ただ、そういった歯に積極的な根管治療をした方がいいか!?というのはまだ議論の余地がありそうですが・・・
今回のレントゲンのケースは神経部分の石灰化が著しく、
これ以上石灰化が進行すると歯を残す為の治療が不可能になると思い治療に介入を行いましたヾ(・_・;)
*石灰化:歯の防御反応で神経がどんどん細くなる現象
直径が0.5mm近くあった神経も直径が0.1mm近くに細くなったり、更に進行すると神経自体が消えてしまうこともありますヾ(;☆ω☆)ノ
今回の患者さんは今全体的に歯を治しており、3ヵ月後に別方向からレントゲンを撮ってみました。
根の先に影らしきものが少しはっきりしてきました。
ただ、神経管は絶望的なぐらい閉鎖してしまっています(´-ω-`;)ゞ
こういう歯を見ると俄然やる気が出るのが歯内療法専門医!
ラドル先生の言う「エンドドンティクス ゲーム!」スタートですヾ( ̄0 ̄; )
歯の神経管部分を探ると小石のような(右下の赤丸)石灰化物が根管内から出るわ出るわ!
0.06mmと0.08mmの道具を駆使して、根管内を探ります。
治療すること1時間半、3本の神経管を探し削り取ることができました(✪ฺД✪ฺ)
こうなれば、通常の治療と同じ、2週間間隔をあけ症状のないことを確認して根管充填
綺麗に3本の神経管の治療が終わりました!
今回は、マイクロスコープと、極細ファイル、根管の攻め方、全てのテクニックがドンピシャにハマりました。
(こうならないと上手く行かないと最初から分かっているんで、燃えてしまうんですよ(笑))
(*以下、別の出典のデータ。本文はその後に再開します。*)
(** * Namicorn: blockchain domain resolution

    A shallow embedding of the resolution dispatcher ([namicorn.ts]), the
    CNS backend ([cns.ts]), the abstract Ethereum naming service
    ([EthereumNamingService.ts]) and the ZNS backend (the class next to the
    [NamingService] interface), followed by the properties that the
    specification states about them.

    Conventions of the embedding:
    - a JavaScript string is a [string]; its characters are 8-bit code
      units and case conversion acts on the ASCII letters, so the model
      covers ASCII text, as domain names, tickers and record keys are;
    - a value that may be [null] or [undefined] is an [option];
    - an [async] function is a function into [result]: [Ok v] is a promise
      that resolves to [v], [Err e] one that rejects with [e].  The chain is
      a pure oracle, so the order of independent reads is immaterial;
    - the blockchain clients are Section variables: what a contract call or
      a state read returns is not decided by this code. *)

From Stdlib Require Import String Ascii List ZArith Bool Lia DecimalString.
Import ListNotations.

Local Open Scope string_scope.
Local Open Scope Z_scope.

(* ================================================================== *)
(** * JavaScript primitives used by the sources *)
(* ================================================================== *)

Module Js.

(** [!v] is false for a non-empty string only. *)
Definition truthy (v : option string) : bool :=
  match v with
  | Some s => negb (s =? "")%string
  | None => false
  end.

(** [s.indexOf(needle)], counting from [i]. *)
Fixpoint indexOfFrom (needle s : string) (i : Z) : Z :=
  if String.prefix needle s then i
  else match s with
       | EmptyString => -1
       | String _ s' => indexOfFrom needle s' (i + 1)
       end.

Definition indexOf (needle s : string) : Z := indexOfFrom needle s 0.

Definition startsWith (p s : string) : bool := String.prefix p s.

(** [s.replace(pat, by)] with a string pattern: the first occurrence only. *)
Fixpoint replace (pat by_ s : string) : string :=
  if String.prefix pat s
  then by_ ++ String.substring (String.length pat)
                               (String.length s - String.length pat) s
  else match s with
       | EmptyString => EmptyString
       | String c s' => String c (replace pat by_ s')
       end.

Definition upper_char (c : ascii) : ascii :=
  let n := nat_of_ascii c in
  if ((97 <=? n) && (n <=? 122))%nat then ascii_of_nat (n - 32) else c.

Definition lower_char (c : ascii) : ascii :=
  let n := nat_of_ascii c in
  if ((65 <=? n) && (n <=? 90))%nat then ascii_of_nat (n + 32) else c.

Fixpoint map_string (f : ascii -> ascii) (s : string) : string :=
  match s with
  | EmptyString => EmptyString
  | String c s' => String (f c) (map_string f s')
  end.

Definition toUpperCase : string -> string := map_string upper_char.
Definition toLowerCase : string -> string := map_string lower_char.

(** [s.split(sep)] for a one-character separator. *)
Fixpoint split_acc (sep : ascii) (s cur : string) : list string :=
  match s with
  | EmptyString => [cur]
  | String c s' =>
      if Ascii.eqb c sep then cur :: split_acc sep s' EmptyString
      else split_acc sep s' (cur ++ String c EmptyString)
  end.

Definition split (sep : ascii) (s : string) : list string :=
  split_acc sep s EmptyString.

(** ** [parseInt(s)]: leading white space, a sign, an optional [0x]
    prefix, then the longest run of digits; [None] is [NaN].  The result
    is the exact integer, which the double of JavaScript is up to 2^53. *)

Definition is_space (c : ascii) : bool :=
  let n := nat_of_ascii c in
  ((n =? 32) || (n =? 9) || (n =? 10) || (n =? 11) || (n =? 12) || (n =? 13)
   || (n =? 160))%nat.

Fixpoint skip_spaces (s : string) : string :=
  match s with
  | String c s' => if is_space c then skip_spaces s' else s
  | EmptyString => s
  end.

Definition digit_value (radix : Z) (c : ascii) : option Z :=
  let n := Z.of_nat (nat_of_ascii c) in
  let v := if (48 <=? n) && (n <=? 57) then n - 48
           else if (97 <=? n) && (n <=? 122) then n - 87
           else if (65 <=? n) && (n <=? 90) then n - 55
           else 99 in
  if v <? radix then Some v else None.

Fixpoint digits (radix : Z) (s : string) (acc : option Z) : option Z :=
  match s with
  | EmptyString => acc
  | String c s' =>
      match digit_value radix c with
      | Some v =>
          digits radix s' (Some (match acc with
                                 | Some a => a * radix + v
                                 | None => v
                                 end))
      | None => acc
      end
  end.

Definition parseInt (v : option string) : option Z :=
  match v with
  | None => None
  | Some s0 =>
      let s := skip_spaces s0 in
      let '(sign, s) :=
        match s with
        | String "-" s' => (-1, s')
        | String "+" s' => (1, s')
        | _ => (1, s)
        end in
      let '(radix, s) :=
        match s with
        | String "0" (String "x" s') => (16, s')
        | String "0" (String "X" s') => (16, s')
        | _ => (10, s)
        end in
      option_map (Z.mul sign) (digits radix s None)
  end.

(** The string that a value known to be truthy is. *)
Definition str (v : option string) : string :=
  match v with
  | Some s => s
  | None => EmptyString
  end.

(** [n || 0] on a number: [NaN] and [0] both give [0]. *)
Definition orZero (n : option Z) : Z :=
  match n with
  | Some z => z
  | None => 0
  end.

(** ** Regular expressions

    Only what the sources' literals use: characters, [.], sequence,
    alternation and repetition.  [.] matches any character except a line
    terminator; of those, line feed and carriage return are code units of
    the model. *)

Inductive regex : Type :=
| Void : regex
| Eps : regex
| Chr : ascii -> regex
| Dot : regex
| Cat : regex -> regex -> regex
| Alt : regex -> regex -> regex
| Star : regex -> regex.

Definition line_terminator (c : ascii) : bool :=
  let n := nat_of_ascii c in ((n =? 10) || (n =? 13))%nat.

Fixpoint nullable (r : regex) : bool :=
  match r with
  | Void => false
  | Eps => true
  | Chr _ => false
  | Dot => false
  | Cat r1 r2 => nullable r1 && nullable r2
  | Alt r1 r2 => nullable r1 || nullable r2
  | Star _ => true
  end.

Fixpoint deriv (c : ascii) (r : regex) : regex :=
  match r with
  | Void => Void
  | Eps => Void
  | Chr a => if Ascii.eqb a c then Eps else Void
  | Dot => if line_terminator c then Void else Eps
  | Cat r1 r2 =>
      if nullable r1
      then Alt (Cat (deriv c r1) r2) (deriv c r2)
      else Cat (deriv c r1) r2
  | Alt r1 r2 => Alt (deriv c r1) (deriv c r2)
  | Star r1 => Cat (deriv c r1) (Star r1)
  end.

(** The whole of [s] matches [r]: [/^r$/.test(s)]. *)
Fixpoint matches (r : regex) (s : string) : bool :=
  match s with
  | EmptyString => nullable r
  | String c s' => matches (deriv c r) s'
  end.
神経の治療の介入というのは非常に大切で、時期というもので成功率が変わってもしまいます。
また、中途半端な神経保存後に、症状のある歯はこのような神経は弱りつつ防御反応で神経管が細くなる現象が起こることもあり、
「経過を見ましょう」が結果として治療の難易度を極端に上げ歯の寿命を縮めることもあります。
私も基本神経は残す派ですが、悪くなった時の次へのステップは患者さんの歯を守る意味ではっきりと決断します。
3Mix、ドックスベスト、MTAなど神経保存の治療法は色々ありますが、
悪くなリ過ぎた歯の神経保存は個人的にはあまり勧められませんねヾ(´ω`;)
さてさて、今回の歯病変はうまく消えてくれるのでしょうか!?
ここから経過を追います( ・∀・)ノ
注意:今回の根管治療が綺麗に出来た1番の要因は、私が一番最初に治療をさせてもらえたことです。
患者さんは同じ歯なのだから、転院しても同じ治療をしていると思われがちですが、
このような閉鎖根管は、他の先生がファイルなどで根管内に0.3mm程度の傷を付けられると、
体に残されたヒントが全て消えてしまい倍の時間をかけて、0.06mmの道具を用いても神経を探せなくなります。